Material to process:
+ + +

Lemma playback_drains (turns : nat) :
  forall p : player,
  (List.length (audio_queue p) <= turns)%nat ->
  written (snd (playback turns p)) = audio_queue p /\
  audio_queue (fst (playback turns p)) = [].
Proof.
  induction turns as [|turns IH]; intros p Hlen.
  - destruct (audio_queue p) eqn:Hq; [| cbn in Hlen; lia].
    cbn. rewrite Hq. split; reflexivity.
  - cbn [playback]. unfold playback_turn.
    destruct (audio_queue p) as [|chunk rest] eqn:Hq.
    + destruct (audio_output_stream p) as [[|]|] eqn:Hs.
      * specialize (IH (mkPlayer [] (Some false))). cbn in IH.
        destruct (playback turns (mkPlayer [] (Some false))) as [p2 out2].
        cbn [fst snd] in *. rewrite written_app. cbn.
        apply IH. lia.
      * specialize (IH p). rewrite Hq in IH.
        destruct (playback turns p) as [p2 out2].
        cbn [fst snd app] in *. apply IH. cbn. lia.
      * specialize (IH p). rewrite Hq in IH.
        destruct (playback turns p) as [p2 out2].
        cbn [fst snd app] in *. apply IH. cbn. lia.
    + cbn [List.length] in Hlen.
      specialize (IH (mkPlayer rest (Some true))). cbn in IH.
      destruct (audio_output_stream p) as [[|]|];
        destruct (playback turns (mkPlayer rest (Some true))) as [p2 out2];
        cbn [fst snd] in *; rewrite written_app; cbn;
        (destruct IH as [-> ->]; [lia |]); split; reflexivity.
Qed.

(** X25.  [on_message] never takes audio off the queue, whatever the
    message; a run of audio deltas is queued in the order received, each
    decoded once; and the playback thread, left to run with the user silent
    for at least as many turns as there are chunks, writes exactly these
    chunks to the output stream, in that order, and empties the queue. *)
Theorem received_audio_is_written_in_order
  (messages : list value) (chunks : list bytes)
  (stream : option bool) (turns : nat) :
  (forall message queue,
      exists extra, fst (on_message json_loads b64decode message queue)
                    = (queue ++ extra)%list) /\
  (Forall2 (carries_audio json_loads b64decode) messages chunks ->
   (List.length chunks <= turns)%nat ->
   let queued := on_messages json_loads b64decode messages [] in
   let r := playback turns (mkPlayer queued stream) in
   queued = chunks /\
   written (snd r) = chunks /\
   audio_queue (fst r) = []).
Proof.
  split; [apply on_message_keeps_queue |].
  intros Hall Hturns queued r. subst r queued.
  rewrite (on_messages_audio messages chunks Hall []). cbn [app].
  split; [reflexivity |].
  apply (playback_drains turns (mkPlayer chunks stream)). exact Hturns.
Qed.

End PlaybackFacts.

(** * The further properties at concrete inputs *)

(** A client without playback callback, fed 3600 bytes of audio. *)
Lemma sample_count_never_decreases_witness :
  on_audio_delta (__init__ true false true []) = false /\
  _current_audio_sample_count
    (final (Sample.run [(Sample.audio_delta Sample.zeros_3600, 10%float)]
              (__init__ true false true []))) = 0.
Proof.
  split; [reflexivity |].
  exact (proj2 (sample_count_never_decreases
                  Sample.json_loads Sample.b64decode Sample.py_str
                  (Ok Sample.rag_pipeline)
                  [(Sample.audio_delta Sample.zeros_3600, 10%float)]
                  (__init__ true false true [])) eq_refl).
Defined.

(** A new client, after a response was announced and interrupted. *)
Lemma idle_client_holds_no_response_id_witness :
  idle_consistent (__init__ true true true []) /\
  idle_consistent
    (final (Sample.run [(Sample.response_created "resp_1", 1%float);
                        (Sample.speech_started, 2%float)]
              (__init__ true true true []))).
Proof.
  assert (H0 : idle_consistent (__init__ true true true []))
    by (intros _; reflexivity).
  split; [exact H0 |].
  exact (idle_client_holds_no_response_id
           Sample.json_loads Sample.b64decode Sample.py_str
           (Ok Sample.rag_pipeline)
           [(Sample.response_created "resp_1", 1%float);
            (Sample.speech_started, 2%float)]
           (__init__ true true true []) H0).
Defined.
(* ===== verification/Lifecycle.v ===== *)
(** * The engine's world and the lifecycle handlers

    The state [SocketEventHandler.js] works on, made explicit:
    - [w_players]: the player objects (the store of [Player]);
    - [w_plist]: the module's [players] array;
    - [w_rooms]: the room objects (a room object outlives its removal from
      the array as long as a socket still points at it);
    - [w_rlist]: the module's [rooms] array;
    - [w_socks]: the live sockets with their [this.player] / [this.room];
    - [w_next_room]: the id the next [new Room()] receives.
    This file models the handlers that create, bind and tear down players
    and rooms: [onClientConnect], [onRoomRequest], [onClientDisconnect],
    [onPlayerUnavailable], [onPlayerAvailable].  Each is a function from a
    world to an [outcome] of the new world and the messages it emits, in
    the order the code emits them. *)

From S2P Require Import Prelude JsArray Player MapState Room Wire Registry.

Record Sock := mkSock { s_player : option string; s_room : option nat }.

Record World := mkWorld {
  w_players : pstore;
  w_plist : list string;
  w_rooms : gmap nat Room;
  w_rlist : list nat;
  w_socks : gmap string Sock;
  w_next_room : nat
}.

Definition set_pstore (w : World) (ps : pstore) : World :=
  {| w_players := ps; w_plist := w_plist w; w_rooms := w_rooms w; w_rlist := w_rlist w;
     w_socks := w_socks w; w_next_room := w_next_room w |}.
Definition set_plist (w : World) (l : list string) : World :=
  {| w_players := w_players w; w_plist := l; w_rooms := w_rooms w; w_rlist := w_rlist w;
     w_socks := w_socks w; w_next_room := w_next_room w |}.
Definition set_rlist (w : World) (l : list nat) : World :=
  {| w_players := w_players w; w_plist := w_plist w; w_rooms := w_rooms w; w_rlist := l;
     w_socks := w_socks w; w_next_room := w_next_room w |}.
Definition set_socks (w : World) (ss : gmap string Sock) : World :=
  {| w_players := w_players w; w_plist := w_plist w; w_rooms := w_rooms w; w_rlist := w_rlist w;
     w_socks := ss; w_next_room := w_next_room w |}.
(** Writing a room object back into the store. *)
Definition put_room (w : World) (rid : nat) (r : Room) : World :=
  {| w_players := w_players w; w_plist := w_plist w; w_rooms := <[rid:=r]> (w_rooms w);
     w_rlist := w_rlist w; w_socks := w_socks w; w_next_room := w_next_room w |}.

Definition init_world : World :=
  {| w_players := ∅; w_plist := []; w_rooms := ∅; w_rlist := []; w_socks := ∅; w_next_room := 0 |}.

(** [this.room], resolved to the room object. *)
Definition room_of (w : World) (s : Sock) : option (nat * Room) :=
  rid ← s_room s; r ← w_rooms w !! rid; Some (rid, r).

(** The event [Room.selectNewHost] broadcasts is not visible in [src/];
    the model names it here. *)
Definition host_event : string := "new host".

Section Lifecycle.
Context `{RM : RoomMethods}.
Variable tmpl : MapState.   (* the map template every [new Room()] loads *)

(** [room.selectNewHost(io)]: the new host pointer and its broadcast. *)
Definition select_host (r : Room) (ps : pstore) : Room * list msg :=
  let '(r', h) := selectNewHost r ps in
  (r', match h with Some x => emitAll r' host_event (PHost x) | None => [] end).

(** [onClientConnect(client)] (lines 10-19). *)
Definition onClientConnect (cid : string) (w : World) : World * list msg :=
  let p := new_player cid in
  let w' := {| w_players := <[cid:=p]> (w_players w); w_plist := w_plist w ++ [cid];
               w_rooms := w_rooms w; w_rlist := w_rlist w;
               w_socks := <[cid:={| s_player := Some cid; s_room := None |}]> (w_socks w);
               w_next_room := w_next_room w |} in
  (w', emit_to cid "player connect" (PPlayer p)).

(** The name a joining player gets:
    [client_data.name || ("Guest" + Math.floor(Math.random() * 9999))],
    with [rnd] the value of [Math.floor(Math.random() * 9999)]. *)
Definition player_name (name : option string) (rnd : Z) : string :=
  match name with
  | Some n => if String.eqb n "" then "Guest" +:+ pretty rnd else n
  | None => "Guest" +:+ pretty rnd
  end.

(** [t_room = new Room(); rooms.push(t_room);] (lines 89-93). *)
Definition open_room (w : World) : World :=
  let rid := w_next_room w in
  {| w_players := w_players w; w_plist := w_plist w;
     w_rooms := <[rid:=new_Room tmpl rid]> (w_rooms w); w_rlist := w_rlist w ++ [rid];
     w_socks := w_socks w; w_next_room := S rid |}.

(** The matchmaking of [onRoomRequest] (lines 75-93): the first room that is
    not full, or a new room appended to the array. *)
Definition find_or_create (w : World) : outcome (nat * Room * World) :=
  t ← scan_rooms (w_rooms w) (w_rlist w);
  match t with
  | Some rid =>
      match w_rooms w !! rid with
      | Some r => Ok (rid, r, w)
      | None => Crash "TypeError: room is undefined"
      end
  | None => Ok (w_next_room w, new_Room tmpl (w_next_room w), open_room w)
  end.

(** The join of [onRoomRequest] (lines 95-111): name the player, insert
    it, select a host if the room has none, answer the requester, tell the
    others, bind the socket. *)
Definition join_room (rnd : Z) (cid : string) (s : Sock) (pid : string) (cd : RoomReq)
    (rid : nat) (r : Room) (w1 : World) : outcome (World * list msg) :=
  let ps1 := alter (set_name (player_name (rq_name cd) rnd)) pid (w_players w1) in
  let '(r1, ps2) := insertPlayer r ps1 pid in
  let '(r2, hmsgs) := if hasHost r1 ps2 then (r1, []) else select_host r1 ps2 in
  p ← deref (ps2 !! pid) "player";
  let w2 := put_room (set_pstore w1 ps2) rid r2 in
  let w3 := set_socks w2 (<[cid:={| s_player := s_player s; s_room := Some rid |}]> (w_socks w2)) in
  Ok (w3, hmsgs ++ emit_to cid "room found" (PRoom r2)
              ++ emitBroadcast r2 "player join room" (PPlayer p) cid).

(** [onRoomRequest(client_data)] (lines 72-114). *)
Definition onRoomRequest (rnd : Z) (cid : string) (s : Sock) (d : option RoomReq) (w : World)
    : outcome (World * list msg) :=
  pid ← deref (s_player s) "id";
  '(rid, r, w1) ← find_or_create w;
  cd ← deref d "name";
  join_room rnd cid s pid cd rid r w1.

(** The bomb scrub of [onClientDisconnect] (lines 44-52): the cells of the
    first "bombs" layer equal to [this.player.serial + 1] become 0. *)
Definition scrub_bombs (serial : option nat) (r : Room) : Room :=
  let target := (fun s => Z.of_nat s + 1)%Z <$> serial in
  with_map r (with_layers (r_map r) (update_first "bombs" (scrub target) (m_layers (r_map r)))).

(** The host reset of [onClientDisconnect] (lines 36-41): a leaving host
    is marked inactive, the room's [rc_timestamp] is stamped and a new host
    is selected. *)
Definition host_leave (now : Z) (pid : string) (r : Room) (ps : pstore) : pstore * Room * list msg :=
  if isHost r pid then
    let ps1 := alter (set_active false) pid ps in
    let '(r1, hmsgs) := select_host (with_rc_timestamp r now) ps1 in
    (ps1, r1, hmsgs)
  else (ps, r, []).

(** [onClientDisconnect()] (lines 21-69). *)
Definition onClientDisconnect (now : Z) (cid : string) (s : Sock) (w : World)
    : outcome (World * list msg) :=
  let w1 := set_plist w (remove_player cid (w_plist w)) in
  match room_of w s with
  | None => Ok (w1, [])
  | Some (rid, r) =>
      let ri := index_of rid (w_rlist w1) in
      pid ← deref (s_player s) "is_active";
      let '(ps1, r1, hmsgs) := host_leave now pid r (w_players w1) in
      p ← deref (ps1 !! pid) "serial";
      let r2 := scrub_bombs (p_serial p) r1 in
      let emsgs := emitBroadcast r2 "player exit room" (PPlayer p) cid in
      let r3 := excludePlayer r2 ps1 pid in
      let w2 := put_room (set_pstore w1 ps1) rid r3 in
      let w3 := if isEmpty r3 then set_rlist w2 (swap_remove ri (w_rlist w2)) else w2 in
      Ok (w3, hmsgs ++ emsgs)
  end.

(** [onPlayerUnavailable()] (lines 117-127). *)
Definition onPlayerUnavailable (now : Z) (s : Sock) (w : World) : World * list msg :=
  match s_player s with
  | None => (w, [])
  | Some pid =>
      let w1 := set_pstore w (alter (set_active false) pid (w_players w)) in
      match room_of w1 s with
      | Some (rid, r) =>
          if isHost r pid then
            let '(r1, hmsgs) := select_host (with_rc_timestamp r now) (w_players w1) in
            (put_room w1 rid r1, hmsgs)
          else (w1, [])
      | None => (w1, [])
      end
  end.

(** [onPlayerAvailable()] (lines 130-139). *)
Definition onPlayerAvailable (s : Sock) (w : World) : World * list msg :=
  match s_player s with
  | None => (w, [])
  | Some pid =>
      let w1 := set_pstore w (alter (set_active true) pid (w_players w)) in
      match room_of w1 s with
      | Some (rid, r) =>
          if hasHost r (w_players w1) then (w1, [])
          else let '(r1, hmsgs) := select_host r (w_players w1) in (put_room w1 rid r1, hmsgs)
      | None => (w1, [])
      end
  end.

End Lifecycle.

(** ** Properties of the lifecycle handlers *)

Lemma room_of_Some w s rid r :
  room_of w s = Some (rid, r) <-> s_room s = Some rid /\ w_rooms w !! rid = Some r.
Proof.
  unfold room_of. split.
  - destruct (s_room s) as [q|]; simpl; [|done].
    destruct (w_rooms w !! q) eqn:E; simpl; [|done]. by intros [= -> ->].
  - intros [-> Hr]. simpl. by rewrite Hr.
Qed.

Section LifecycleFacts.
Context {RM : RoomMethods} {RC : RoomContract}.

Lemma select_host_spec r ps :
  (select_host r ps).1 = with_host r (selectNewHost r ps).2 /\
  host_choice_ok r ps (selectNewHost r ps).2.
Proof.
  unfold select_host. destruct (selectNewHost_spec r ps) as [H1 H2].
  destruct (selectNewHost r ps) as [r' h]. simpl in *. done.
Qed.

Lemma select_host_players r ps : r_players (select_host r ps).1 = r_players r.
Proof. by rewrite (proj1 (select_host_spec r ps)). Qed.

Lemma select_host_map r ps : r_map (select_host r ps).1 = r_map r.
Proof. by rewrite (proj1 (select_host_spec r ps)). Qed.

(** What the host reset does: nothing unless the leaver is host; then the
    leaver is inactive, the timestamp is stamped and the new host is a
    valid choice for the marked store. *)
Lemma host_leave_spec now pid r ps ps1 r1 hm :
  host_leave now pid r ps = (ps1, r1, hm) ->
  r_players r1 = r_players r /\ r_map r1 = r_map r /\
  (isHost r pid = false -> ps1 = ps /\ r1 = r /\ hm = []) /\
  (isHost r pid = true -> ps1 = alter (set_active false) pid ps /\ rc_timestamp r1 = now /\
     host_choice_ok r ps1 (r_host r1) /\ receivers "player exit room" hm = []).
Proof.
  unfold host_leave. destruct (isHost r pid) eqn:Hh.
  - destruct (select_host _ _) as [r' hm'] eqn:E. intros [= <- <- <-].
    pose proof (select_host_spec (with_rc_timestamp r now) (alter (set_active false) pid ps)) as [Hr Hc].
    rewrite E in Hr. simpl in Hr. subst r'. simpl.
    split_and!; try done. intros _. split_and!; try done.
    unfold select_host in E. destruct (selectNewHost _ _) as [r'' [x|]]; injection E as _ <-; [|done].
    rewrite receivers_emitAll. by rewrite decide_False.
  - intros [= <- <- <-]. done.
Qed.

Lemma host_leave_serial now pid r ps ps1 r1 hm p :
  host_leave now pid r ps = (ps1, r1, hm) -> ps !! pid = Some p ->
  exists p', ps1 !! pid = Some p' /\ p_serial p' = p_serial p.
Proof.
  intros H Hp. apply host_leave_spec in H as (_ & _ & Hno & Hyes).
  destruct (isHost r pid).
  - destruct (Hyes eq_refl) as (-> & _). rewrite lookup_alter_eq, Hp. eauto.
  - destruct (Hno eq_refl) as (-> & _). eauto.
Qed.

+ + +

Requirement: Scan the material for the string "marked". Copy each line where it appears.

Exercise solution:
    is marked inactive, the room's [rc_timestamp] is stamped and a new host
    valid choice for the marked store. *)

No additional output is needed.